‘Has anyone phoned the hospital?’ asked Jack Martin.
‘I’m just about to do that,’ said Simmons.
‘Frankly, I am very reluctant to call in the police,’ said Sutcliffe. He was speaking to Jack Martin while Simmons made the call. Gavin was examining the extent of the damage to the lab outside the immediate area of the flash fire. The electricity cable to the cell culture incubator had melted, fusing the plug and cutting off the power supply. The cultures inside were ruined. It would be back to square one again, but before that, there would have to be extensive repairs to the lab, which would take even more time. It was depressing and the conversation he was overhearing wasn’t helping.
‘I’m inclined to treat the matter as a tragic accident without apportioning blame,’ said Sutcliffe.
‘I agree,’ said Martin.
‘Perhaps you could put out a departmental circular, warning of the hazards of flammable chemicals in the lab and urging vigilance?’
‘Of course.’
Simmons put down the phone and all eyes moved to him. ‘They’re moving her to a specialist burns unit.’
‘But she’s out of danger?’ asked Sutcliffe.
Simmons looked at him as if his thoughts were a million miles away. ‘She’ll live. They’ve managed to save her sight but she’s going to need extensive surgery. A long process, they say.’
There was silence in the room while everyone came to terms with the fact that Mary Hollis was going to be scarred for life.
‘What a bloody awful thing to happen,’ said Martin.
‘It should have been me,’ said Gavin quietly.
‘Maybe we’ll all be able to think more clearly in the morning,’ said Sutcliffe. ‘Life can be terribly cruel.’
Martin and Sutcliffe left the lab without saying anything more. Simmons went into his office to start gathering his things together. Gavin followed him. ‘You do believe me, don’t you, Frank? I didn’t mix up the bottles.’
Simmons turned round. ‘I’m sure you believe it, Gavin. Right now, I just want to go home and think about what I’m going to say to Mary’s parents when they get here in the morning.’
‘The hospital called them?’
‘Yes.’
‘I haven’t seen Tom around. Does he know what’s happened?
‘He told me earlier he was going to meet some relations at the airport and probably wouldn’t be back. I suppose whoever’s in first in the morning will have to tell him.’
‘I know it’s not exactly the time to talk about this... but what are we going to do about the final experiment for the paper?’ said Gavin. ‘All the cultures I set up are knackered.’
Simmons felt that he’d had all the emotional trauma he could take for one day. ‘Tomorrow, Gavin. Let’s leave it till tomorrow,’ he said, collecting his things and preparing to leave. ‘What a shit awful day.’

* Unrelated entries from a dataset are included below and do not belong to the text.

(** X2: once unmounted, always unmounted: no event mounts the widget again,
    constructs or changes a player, or sets a ref.  In particular a script
    that loads after the unmount finds the container ref null and returns. *)
Theorem unmounted_is_final e st :
  reachable st → mounted st = false →
  let st' := step e st in
  mounted st' = false ∧
  players (page st') = players (page st) ∧
  playerRef (refs st') = None ∧ containerRef (refs st') = None ∧
  live_players st' = [].
Proof.
  intros HR Hm. pose proof (reachable_Inv _ HR) as HI.
  destruct (inv_unmounted _ HI Hm) as [Hp Hc]. cbn zeta.
  assert (mounted (step e st) = false ∧
          players (page (step e st)) = players (page st)) as [Hm' Hpl].
  { unfold step.
    match goal with
    | |- context [commit ?s] =>
        destruct (commit_frame s) as (_ & -> & _ & _ & -> & _)
    end.
    destruct e as [p| |k|k|i name|pe|c|d]; cbn.
    - unfold set_props. by rewrite Hm.
    - unfold unmount. by rewrite Hm.
    - unfold script_load. destruct (head (page st) !! k) as [s|]; [|done].
      destruct (status s); try done.
      by rewrite loadTwitchPlayer_no_container.
    - unfold script_error. destruct (head (page st) !! k) as [s|]; [|done].
      by destruct (status s).
    - destruct (emit_frame i name st)
        as (_ & -> & _ & _ & _ & _ & _ & _ & -> & _). done.
    - unfold pointer. by rewrite Hm.
    - unfold exec. rewrite mutator_not_delegating; [done|by left].
    - destruct (elapse_spec d st HI) as (_ & -> & _ & -> & _). done. }
  pose proof (Inv_step e st HI) as HI'.
  destruct (inv_unmounted _ HI' Hm') as [Hp' Hc'].
  repeat split; try done. by apply live_players_unowned.
Qed.

(** A reachable state is a committed render: while the error surface is
    shown the container div is not in the document. *)
Lemma error_surface_no_container st :
  reachable st → error_shown st ≠ None → containerRef (refs st) = None.
Proof.
  intros HR He. pose proof (reachable_Inv _ HR) as HI.
  destruct (mounted st) eqn:Hm; [|by destruct (inv_unmounted _ HI Hm)].
  assert (∃ x, st = commit x) as [x ->]
    by (destruct HR; unfold mount, step; eauto).
  destruct (commit_frame x) as (Hh & _ & _ & _ & Hm' & _ & _).
  rewrite Hm' in Hm.
  assert (error_shown x ≠ None) as Hx
    by (unfold error_shown in *; by rewrite <- Hh).
  unfold commit, render. rewrite Hm.
  by destruct (error_shown x).
Qed.

(** X3: under the error surface nothing is retried: a configuration change
    still runs the cleanup, but then [loadTwitchPlayer] finds the container
    ref null and returns (or, without the SDK global, one more script is
    injected); a script that loads finds the same.  No player is
    constructed and the error stays. *)
Theorem error_surface_blocks_construction st :
  reachable st → mounted st = true → error_shown st ≠ None →
  (∀ p, let st' := step (SetProps p) st in
        length (players (page st')) = length (players (page st)) ∧
        playerRef (refs st') =
          (if decide (deps p = deps (props st))
           then playerRef (refs st) else None) ∧
        error (hooks st') = error (hooks st)) ∧
  (∀ k, let st' := step (ScriptLoad k) st in
        players (page st') = players (page st) ∧
        playerRef (refs st') = playerRef (refs st) ∧
        error (hooks st') = error (hooks st)).
Proof.
  intros HR Hm He. pose proof (reachable_Inv _ HR) as HI.
  pose proof (error_surface_no_container st HR He) as Hc. split.
  - intros p. cbn zeta. unfold step.
    match goal with
    | |- context [commit ?s] =>
        destruct (commit_frame s) as (-> & -> & -> & _)
    end.
    unfold set_props. rewrite Hm. case_decide; [done|].
    assert (Inv (with_props p st)) as HIp by by apply (Inv_frame st).
    destruct (cleanup_frame _ HIp) as (Hc' & Ht' & _ & _ & Hl' & _).
    destruct (cleanup_overlay _ HIp) as (_ & _ & _ & He' & _).
    pose proof (cleanup_playerRef _ HIp) as Hp'.
    cbn in Hc', Ht', Hl', He'. rewrite Hc in Hc'.
    destruct (effect_no_container p _ Hc') as (-> & -> & ->).
    by rewrite Hl', Hp', He'.
  - intros k. cbn zeta. unfold step.
    match goal with
    | |- context [commit ?s] =>
        destruct (commit_frame s) as (-> & -> & -> & _)
    end.
    unfold script_load. destruct (head (page st) !! k) as [s|]; [|done].
    destruct (status s); try done.
    by rewrite loadTwitchPlayer_no_container.
Qed.
End NoConstruction.

(** A script that loads after the unmount. *)
Lemma unmounted_is_final_witness :
  let st := step Unmount (Fake.mounted_at 1000 false (Fake.watch "abc")) in
  mounted st = false ∧
  status <$> head (page st) = [Pending] ∧
  players (page (step (ScriptLoad 0) st)) = [].
Proof.
  cbn zeta.
  assert (mounted (step Unmount
            (Fake.mounted_at 1000 false (Fake.watch "abc"))) = false)
    as Hm by (vm_compute; reflexivity).
  split; [exact Hm|]. split; [vm_compute; reflexivity|].
  destruct (unmounted_is_final (ScriptLoad 0)
              (step Unmount (Fake.mounted_at 1000 false (Fake.watch "abc")))
              (reachable_step _ _ (reachable_mount _ _ _)) Hm)
    as (_ & Hp & _).
  rewrite Hp. vm_compute. reflexivity.
Defined.

(** The constructor threw at the mount; then the configuration changes to
    props the constructor would accept. *)
Lemma error_surface_blocks_construction_witness :
  let st := Fake.mounted_at 1000 true Fake.nothing in
  mounted st = true ∧ error_shown st ≠ None ∧
  Sdk.Player (playerId_of 1000) (options_of (Fake.watch "abc"))
    ≠ Throw "no content" ∧
  length (players (page (step (SetProps (Fake.watch "abc")) st))) =
    length (players (page st)) ∧
  error (hooks (step (SetProps (Fake.watch "abc")) st)) = error (hooks st).
Proof.
  cbn zeta.
  assert (mounted (Fake.mounted_at 1000 true Fake.nothing) = true)
    as Hm by (vm_compute; reflexivity).
  assert (error_shown (Fake.mounted_at 1000 true Fake.nothing) ≠ None)
    as He by (vm_compute; discriminate).
  split; [exact Hm|]. split; [exact He|].
  split; [vm_compute; discriminate|].
  destruct (error_surface_blocks_construction
              (Fake.mounted_at 1000 true Fake.nothing)
              (reachable_mount _ _ _) Hm He)
    as (Hset & _).
  destruct (Hset (Fake.watch "abc")) as (Hl & _ & Herr).
  split; [exact Hl|exact Herr].
Defined.

(** ** Successful construction *)

Section Construction.
Context {I : Type} `{!Sdk.TwitchPlayerInstance I}.
Implicit Types st : State I.

Lemma live_players_the_owned st i :
  Inv st → playerRef (refs st) = Some i → live_players st = [i].
Proof.
  intros HI Hi.
  assert (i ∈ live_players st) as Hin.
  { apply elem_of_live_players. by apply inv_ref. }
  pose proof (live_players_at_most_one st HI) as Hle.
  destruct (live_players st) as [|a [|b l]]; cbn in Hle.
  - by apply elem_of_nil in Hin.
  - by apply list_elem_of_singleton in Hin as ->.
  - lia.
Qed.

(** The constructor returns: what [loadTwitchPlayer] leaves. *)
Lemma loadTwitchPlayer_returns p d st :
  Inv st → containerRef (refs st) ≠ None → Twitch (page st) = true →
  Sdk.Player (playerId_of (now (page st))) (options_of p) = Normal d →
  let st' := exec (loadTwitchPlayer p) st in
  let n := length (players (page st)) in
  playerRef (refs st') = Some n ∧
  players (page st') !! n =
    Some {| elementId := playerId_of (now (page st));
            options := options_of p; listeners := bridge p;
            destroyed := false; impl := d |} ∧
  length (players (page st')) = S n ∧
  live_players st' = [n] ∧
  containerRef (refs st') =
    Some (container_html (playerId_of (now (page st)))) ∧
  isLoading (hooks st') = isLoading (hooks st) ∧
  error (hooks st') = error (hooks st) ∧
  isPaused (hooks st') = isPaused (hooks st) ∧
  props st' = props st ∧ mounted st' = mounted st ∧
  hostCalls (page st') = hostCalls (page st).
Proof.
  intros HI Hc Ht Hd. cbn zeta.
  pose proof (Inv_loadTwitchPlayer p st HI) as HI'.
  rewrite loadTwitchPlayer_cases in HI' |- *.
  destruct (containerRef (refs st)) as [c|]; [|done].
  rewrite Ht, Hd in HI' |- *.
  destruct (destroy_current_player_spec st HI)
    as (_ & _ & Hlen & _ & _ & Hl & Hpa & _ & He & _ & Hm & Hpr & Hn & _ & _
        & _ & _ & Hhc & _).
  assert (length (players (page (before_construct st))) =
          length (players (page st))) as Hlen' by exact Hlen.
  assert (playerRef (refs (constructed p d (before_construct st))) =
          Some (length (players (page st)))) as Hp.
  { cbn. by rewrite Hlen. }
  split; [done|]. split.
  { cbn. rewrite <- Hlen. rewrite Hn. by apply list_lookup_middle. }
  split; [cbn; rewrite length_app, Hlen; cbn; lia|].
  split; [by apply live_players_the_owned|].
  cbn. by rewrite Hl, He, Hpa, Hpr, Hm, Hhc.
Qed.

Gavin watched the door swing shut. He wasn’t looking forward to telling Tom Baxter what had happened, but he suspected that he might have to if Frank were to go directly to the hospital in the morning.
An hour later, as Gavin himself was preparing to leave, the lab door opened and Peter Morton-Brown came in. He looked about him slowly, taking in the damage. ‘I heard what happened to Mary.’
Gavin didn’t respond. He just looked at him as if waiting for something more.
‘You must be feeling like shit, old son.’
‘I’m sorry?’
‘Making a mistake like that, I mean. Could happen to any of us and you shouldn’t feel bad about it... but all the same... what a bloody nightmare.’
‘I didn’t make any mistake.’
Peter adopted an exaggerated look of puzzlement. ‘I’m sorry? That’s what everyone’s saying. If it wasn’t a mistake... then what?’
‘It was done deliberately. It was meant for me.’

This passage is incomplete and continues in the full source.